The rule of this circuit, established in Beckley v. Teyssier, 332 F.2d 495 (9th Cir. 1964), is that claims arbitrable under a collective bargaining agreement may be the subject matter of a Fair Labor Standards Act action, at least prior to arbitration. That rule is supported by the subsequent decision of the Supreme Court in Republic Steel Corp. v. Maddox, 379 U.S. 650, 85 S.Ct. 614, 13 L.Ed.2d 580 (1965). The special concurrence of Mr. Justice Harlan in Arguelles makes it clear that a majority of the Court in Arguelles did not vote to change the rule requiring that arbitrable disputes be settled by arbitration prior to litigation under the Fair Labor Standards Act.8
IT IS ORDERED that the defendant submit to the International Union of Operating Engineers, Local 400, a request to arbitrate the question of the retroactive effect of the award rendered by Garth L. Magnum. The request shall indicate to the arbitrator chosen that he should first determine whether, under the Building Contract, he has power to fashion a remedy. If he so finds, he shall fashion it. If the arbitrator finds that there is no power to fashion a remedy, then that finding shall be reported to the court. If Local 400 refuses to submit the dispute, that fact shall be reported to the court. The parties are not required to submit the dispute to Garth L. Magnum. They did not voluntarily submit the matter of remedy to him, and while I think that it is preferable that one arbitrator should resolve the whole problem, I do not believe that I have the power to choose an arbitrator for the parties.9
Pending the results of arbitration, further proceedings are stayed.

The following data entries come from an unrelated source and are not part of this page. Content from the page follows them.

(* ===== verification/ShellAccess.v ===== *)
(** * File accesses of shell commands (ccode-workspace/src/permission/shell_access.rs, gate_preflight.rs)

    A managed rule on reading or editing files must not be bypassed with a
    shell: this gate looks for the files that the redirections and the known
    readers and writers of a script touch, in the spelling of the script, made
    absolute, and with symbolic links resolved, and asks whenever it cannot
    tell.  The preflight puts the verdicts of the rules and of both gates
    together.  The disk is that of [Fs]. *)

From S2P Require Import Prelude RustStr TextLines TextFind StdPath Fs Json Permission ShellWords ShellTree PermissionRules PermissionPolicy.

(** ** Words of the tree *)

Inductive ShellFileMode := ReadMode | WriteMode.

Definition node_in (ks : list string) (n : Node) : bool := is_one_of ks (kind n).

(** The stack loop looks at all nodes below the first. *)
Definition expansion_kinds : list string :=
  ["expansion"; "simple_expansion"; "command_substitution"; "arithmetic_expansion"; "process_substitution"].
Definition node_has_expansion (n : Node) : bool := existsb (node_in expansion_kinds) (drop 1 (all_nodes n)).

Definition is_windows_path_like (raw : string) : bool :=
  starts_with (String bslash (str1 bslash)) raw ||
  match raw with String a (String b _) => is_alpha a && Ascii.eqb b ":"%char | _ => false end.

Fixpoint fold_backslashes (raw : string) : option string :=
  match raw with
  | EmptyString => Some EmptyString
  | String ch r =>
      if Ascii.eqb ch bslash then
        match r with EmptyString => None | String n r' => String n <$> fold_backslashes r' end
      else String ch <$> fold_backslashes r
  end.
Definition decode_unquoted_word (raw : string) : option string :=
  if negb (has_char bslash raw) || is_windows_path_like raw then Some raw else fold_backslashes raw.

Fixpoint fold_double_quoted (content : string) : option string :=
  match content with
  | EmptyString => Some EmptyString
  | String ch r =>
      if Ascii.eqb ch bslash then
        match r with
        | EmptyString => None
        | String n r' =>
            if dq_escapable n then String n <$> fold_double_quoted r'
            else (fun s => String bslash (String n s)) <$> fold_double_quoted r'
        end
      else String ch <$> fold_double_quoted r
  end.
Definition decode_double_quoted_content (content : string) : option string :=
  if has_char bslash content then fold_double_quoted content else Some content.

(** [Some (LiteralWord _)] is a literal, [Some UntrustedWord] an expansion. *)
Definition or_untrusted (o : option string) : option ShellWord :=
  Some (match o with Some literal => LiteralWord literal | None => UntrustedWord end).
Definition unquote (q : ascii) (raw : string) : string :=
  default raw (str_strip_prefix (str1 q) raw ≫= str_strip_suffix (str1 q)).

Definition shell_node_arg (src : string) (n : Node) : option ShellWord :=
  let k := kind n in
  if bool_decide (k = "variable_assignment") then None
  else if is_one_of ["word"; "number"] k then or_untrusted (utf8_text src n ≫= decode_unquoted_word)
  else if bool_decide (k = "raw_string") then
    raw ← utf8_text src n; Some (LiteralWord (unquote squote raw))
  else if bool_decide (k = "string") then
    if node_has_expansion n then Some UntrustedWord
    else raw ← utf8_text src n; or_untrusted (decode_double_quoted_content (unquote dquote raw))
  else if bool_decide (k = "concatenation") then
    if node_has_expansion n then Some UntrustedWord
    else or_untrusted (utf8_text src n ≫= decode_shell_literal_spelling)
  else Some UntrustedWord.

(** ** Scopes *)

(** [None] is [usize::MAX]. *)
Record ExecutionScope := mkScope { scope_start : nat; scope_end : option nat }.
#[export] Instance ExecutionScope_eq : EqDecision ExecutionScope.
Proof. solve_decision. Defined.

Definition scope_contains (a b : ExecutionScope) : bool :=
  (scope_start a <=? scope_start b) &&
  match scope_end a, scope_end b with
  | None, _ => true
  | Some _, None => false
  | Some x, Some y => y <=? x
  end.

(** A node with its next sibling and its parent, those of the parent, and so on. *)
Abbreviation location := (Node * list (option Node * Node))%type.

(** The nodes of the tree in the order in which a stack loop that pushes the
    children in order pops them. *)
Fixpoint located (up : list (option Node * Node)) (n : Node) : list location :=
  match n with
  | mkNode _ _ _ _ _ cs =>
      (n, up) :: (fix go cs := match cs with
                               | [] => []
                               | c :: r => go r ++ located ((head r, n) :: up) c
                               end) cs
  end.

Definition scope_of (n : Node) : ExecutionScope := mkScope (start_byte n) (Some (end_byte n)).
Fixpoint scope_from (current : Node) (up : list (option Node * Node)) : ExecutionScope :=
  match up with
  | [] => mkScope 0 None
  | (next, parent) :: up' =>
      if match next with Some sibling => bool_decide (kind sibling = "&") | None => false end then
        scope_of (if bool_decide (kind current = "list") then current else parent)
      else if node_in ["subshell"; "command_substitution"; "process_substitution"] parent then scope_of parent
      else if bool_decide (kind parent = "pipeline") then scope_of current
      else scope_from parent up'
  end.
Definition execution_scope (l : location) : ExecutionScope := scope_from l.1 l.2.

Record CwdPoison := mkPoison { poison_at : nat; poison_scope : ExecutionScope }.

Definition child_by_field_name (field : string) (n : Node) : option Node :=
  head (filter (fun c => field_name c = Some field) (children n)).

Definition changes_cwd (src : string) (n : Node) : bool :=
  bool_decide (kind n = "command") &&
  match child_by_field_name "name" n ≫= utf8_text src with
  | Some program => is_one_of ["cd"; "pushd"; "popd"] (program_name program)
  | None => false
  end.
Definition cwd_poison_positions (root : Node) (src : string) : list CwdPoison :=
  (fun l => mkPoison (start_byte l.1) (execution_scope l)) <$> filter (fun l => changes_cwd src l.1) (located [] root).

Definition cwd_unpinned_before (positions : list CwdPoison) (at_ : nat) (scope : ExecutionScope) : bool :=
  existsb (fun p => (poison_at p <? at_) && (bool_decide (poison_scope p = scope) || scope_contains (poison_scope p) scope))
    positions.

(** ** Invocations and redirections *)

Record ShellInvocation := mkInvocation {
  inv_start_byte : nat;
  inv_scope : ExecutionScope;
  inv_words : list ShellWord;
  wrapper_words : list string
}.

Definition literal_words (ws : list ShellWord) : list string :=
  omap (fun w => match w with LiteralWord s => Some s | UntrustedWord => None end) ws.

Definition operand_of (src : string) (child : Node) : option ShellWord :=
  if bool_decide (kind child = "command_name") then named_children child !! 0 ≫= shell_node_arg src
  else shell_node_arg src child.

Definition invocation_of (src : string) (l : location) : ShellInvocation :=
  let ws := omap (operand_of src) (named_children l.1) in
  mkInvocation (start_byte l.1) (execution_scope l) ws
    ((fun w => match w with LiteralWord s => s | UntrustedWord => nul_word end) <$> ws).

Definition shell_command_invocations (root : Node) (src : string) : list ShellInvocation :=
  sort_by inv_start_byte
    (invocation_of src <$> filter (fun l => kind l.1 = "command") (located [] root)).

Record CheckedInvocationPeel := mkInvocationPeel {
  peel_words : list ShellWord;
  peel_norm : NormalizedCommandPeel
}.
Definition unwrap_invocation_checked (i : ShellInvocation) : CheckedInvocationPeel :=
  let norm := normalize_command_words (wrapper_words i) in
  mkInvocationPeel (drop (length (wrapper_words i) - length (words norm)) (inv_words i)) norm.

Definition shell_arg_is_ambiguous (token : string) : bool :=
  has_char "*"%char token || has_char "?"%char token || has_char "["%char token.

(** The first child that is a redirection operator; [None] as well for text
    that is given inline. *)
Fixpoint redirect_operator (ks : list string) : option string :=
  match ks with
  | [] => None
  | k :: r =>
      if str_contains "<<" k then None
      else if has_char ">"%char k || has_char "<"%char k then Some k
      else redirect_operator r
  end.
(** * CozyQuiz backend: the round orchestration engine

    A shallow embedding of the game server of the repository (the part of
    [src/gameState.js] that starts the socket server and exports [game]):
    the [state] object and the [teams] map, the methods of [game], the
    action-id guard, the socket listeners, the two background intervals and
    the JSON persistence, followed by the properties of the wagering
    ledger, the buzzer, the guard and the snapshot round trip.

    Conventions of the embedding.
    - The process-wide [state] object and the [teams] map are threaded
      explicitly: every method of [game] is a function on a [World].
    - JavaScript objects used as dictionaries ([stakes], [roundWins],
      [categoryEarnings], the [teams] Map, [_recentActions]) are [gmap]s with
      string keys.  The loops over them touch one key per entry, so their
      result does not depend on the iteration order.
    - Coin amounts, pots and counters are integers ([Z]); [Math.floor(a / b)]
      on integers with [b > 0] is [Z.div].  Numbers that arrive in a payload
      and are tested or rounded before use (the stake, the undo snapshot)
      are [jsnum]s; numbers that are stored as they come (the admin patch,
      the team limit, the timer seconds) are taken as integers.
    - [null] and [undefined] are both [None] where the code does not tell
      them apart; where it does ([winnerId]) the type [jsid] keeps them.
    - [Date.now()] is an explicit argument [now] (milliseconds, [Z]).
    - A stored submission and the payload of a submission are kept as the
      text of their object; the spread [{ ...prev, ...payload, ts }] that
      [teamSubmit] stores is a parameter of the listeners.
    - Socket emissions, logging and the debounced disk write have no effect
      on the state and are left out. *)

From Stdlib Require Import ZArith QArith Qround Lia Ascii String.
From stdpp Require Import base gmap sets list strings pretty.

Open Scope Z_scope.

(** ** JavaScript values that reach the engine *)

(** The result of [Number(x)]: a finite double (a rational) or
    NaN / +-Infinity. *)
Inductive jsnum : Type :=
  | Fin (q : Q)
  | NonFinite.

(** An identifier as it arrives in a payload: [undefined], [null], or a value
    whose [String(...)] image is given. *)
Inductive jsid : Type :=
  | Undefined
  | Null
  | Str (s : string).

(** [l.filter(id => id !== null && id !== undefined).map(id => String(id))] *)
Definition given_strings (l : list jsid) : list string :=
  omap (fun v => match v with Str s => Some s | _ => None end) l.

(** Truthiness of a string: the empty string is falsy. *)
Definition truthy (s : string) : bool := negb (String.eqb s "").

(** [[...new Set(l)]]: first occurrences, in order. *)
Fixpoint uniq (l : list string) : list string :=
  match l with
  | [] => []
  | x :: r => x :: filter (fun y => y <> x) (uniq r)
  end.

(** ** Data model *)

Inductive Phase : Type := LOBBY | STAKE | CATEGORY | FINISHED.

Global Instance Phase_eq_dec : EqDecision Phase.
Proof. solve_decision. Defined.

Inductive ElchPhase : Type := IDLE | ANNOUNCE | BUZZ_READY | LOCK.

Inductive RaceMode : Type := PRE | RACE | POST | FINAL.

Module Team.
(** [{ id, name, avatar, coins, quizJoker, joinedAt }] *)
Record t : Type := mk {
  id : string;
  name : string;
  avatar : string;
  coins : Z;
  quizJoker : Z;
  joinedAt : Z;
}.
Definition set_coins (c : Z) (x : t) : t :=
  mk (id x) (name x) (avatar x) c (quizJoker x) (joinedAt x).
Definition set_quizJoker (j : Z) (x : t) : t :=
  mk (id x) (name x) (avatar x) (coins x) j (joinedAt x).
Definition set_name (n : string) (x : t) : t :=
  mk (id x) n (avatar x) (coins x) (quizJoker x) (joinedAt x).
Definition set_avatar (a : string) (x : t) : t :=
  mk (id x) (name x) a (coins x) (quizJoker x) (joinedAt x).
End Team.

(** One entry of [state.stakes]: [{ stake, useJoker }]. *)
Record StakeEntry : Type := mkStake {
  stake : Z;
  useJoker : bool;
}.

Module Elch.
(** [state.elch].  [phase] and [buzzAnswerEndsAt] are optional because
    [adminResetAll] installs an object without them. *)
Record t : Type := mk {
  category : option string;
  used : list string;
  buzzOrder : list (string * Z);
  buzzLocked : bool;
  exhausted : bool;
  phase : option ElchPhase;
  buzzAnswerEndsAt : option Z;
}.
Definition init : t := mk None [] [] false false (Some IDLE) None.
End Elch.

Module Result.
(** The record stored in [state.pendingResult] by [adminResolveRound]. *)
Record t : Type := mk {
  winnerId : option string;
  winnerIds : list string;
  category : option string;
  roundIndex : Z;
  payout : Z;
  carry : Z;
  tiePayouts : option (gmap string Z);
  carriedAmount : Z;
  at_ : Z;
}.
End Result.

(** A round key [`${category}:${roundIdx}`].  The index is a number and so
    prints without a colon: the text after the last colon determines it, and
    the text before determines the category.  The pair therefore stands for
    the string one to one. *)
Definition RoundKey : Type := (string * Z)%type.

(** The [state] object. *)
Record State : Type := mkState {
  phase : Phase;
  currentCategory : option string;
  roundIndex : Z;
  stakes : gmap string StakeEntry;
  categoryPot : Z;
  carryRound : Z;
  submissions : gmap string string;
  fuchsHistory : gmap string (list (string * Z));
  joinCode : option string;
  teamLimit : Z;
  timerEndsAt : option Z;
  timerDuration : Z;
  timerPausedRemaining : Z;
  lastTimerEnd : option Z;
  elch : Elch.t;
  raceMode : RaceMode;
  roundWins : gmap string Z;
  resolvedRounds : gset RoundKey;
  categoryEarnings : gmap string Z;
  pendingResult : option Result.t;
  lastResult : option Result.t;
}.

(** The [state] literal the process starts with. *)
Definition initial_state : State :=
  {| phase := LOBBY; currentCategory := None; roundIndex := 0;
     stakes := ∅; categoryPot := 0; carryRound := 0;
     submissions := ∅; fuchsHistory := ∅; joinCode := None; teamLimit := 3;
     timerEndsAt := None; timerDuration := 0; timerPausedRemaining := 0;
     lastTimerEnd := None; elch := Elch.init; raceMode := POST;
     roundWins := ∅; resolvedRounds := ∅; categoryEarnings := ∅;
     pendingResult := None; lastResult := None |}.

(** The two process-wide objects. *)
Record World : Type := mkWorld {
  st : State;
  teams : gmap string Team.t;
}.

Definition initial_world : World := mkWorld initial_state ∅.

. R.C.M.1947, Title 41, Chapters 13 and 23; 29 U.S.C. § 216.
. United Steelworkers v. Warrior & Gulf Navigation Co., 363 U.S. 574, 580, 80 S.Ct. 1347, 1351, 4 L.Ed.2d 1409 (1960).
. Id. at 581, 80 S.Ct. 1347.
. Id. at 581, 80 S.Ct. 1347.
. From Article VIII, para. 1, Building Contract.
. “An order to arbitrate the particular grievance should not be denied unless it may be said with positive assurance that the arbitration clause is not susceptible of an interpretation that covers the asserted dispute. Doubts should be resolved in favor of coverage.” Id. at 582-83, 80 S.Ct. at 1353. (Footnote omitted.)
. In Arguelles it was held that a seaman could sue in federal court for wages under 46 U.S.C. § 596 without invoking the grievance and arbitration procedures under a collective bargaining agreement.
. I have not discussed the claim made under state law because I believe that the federal law relating to arbitration does, where applicable, render inoperative state laws creating conflicting rights.
. The order is made in this fashion for two reasons: First, it may be that an arbitrator will find that, under the contract, there is no power to fashion a remedy. If so, then obviously the collective bargaining agreement does not foreclose litigation. Second, the defendant, in its affirmative defense, invited this approach, and I have adopted it because it is possible that the plaintiffs’ rights under the collective bargaining agreement have been waived by lapse of time. If the defendant requests the arbitration, which as I have indicated they have suggested, they will be estopped from claiming any such waiver.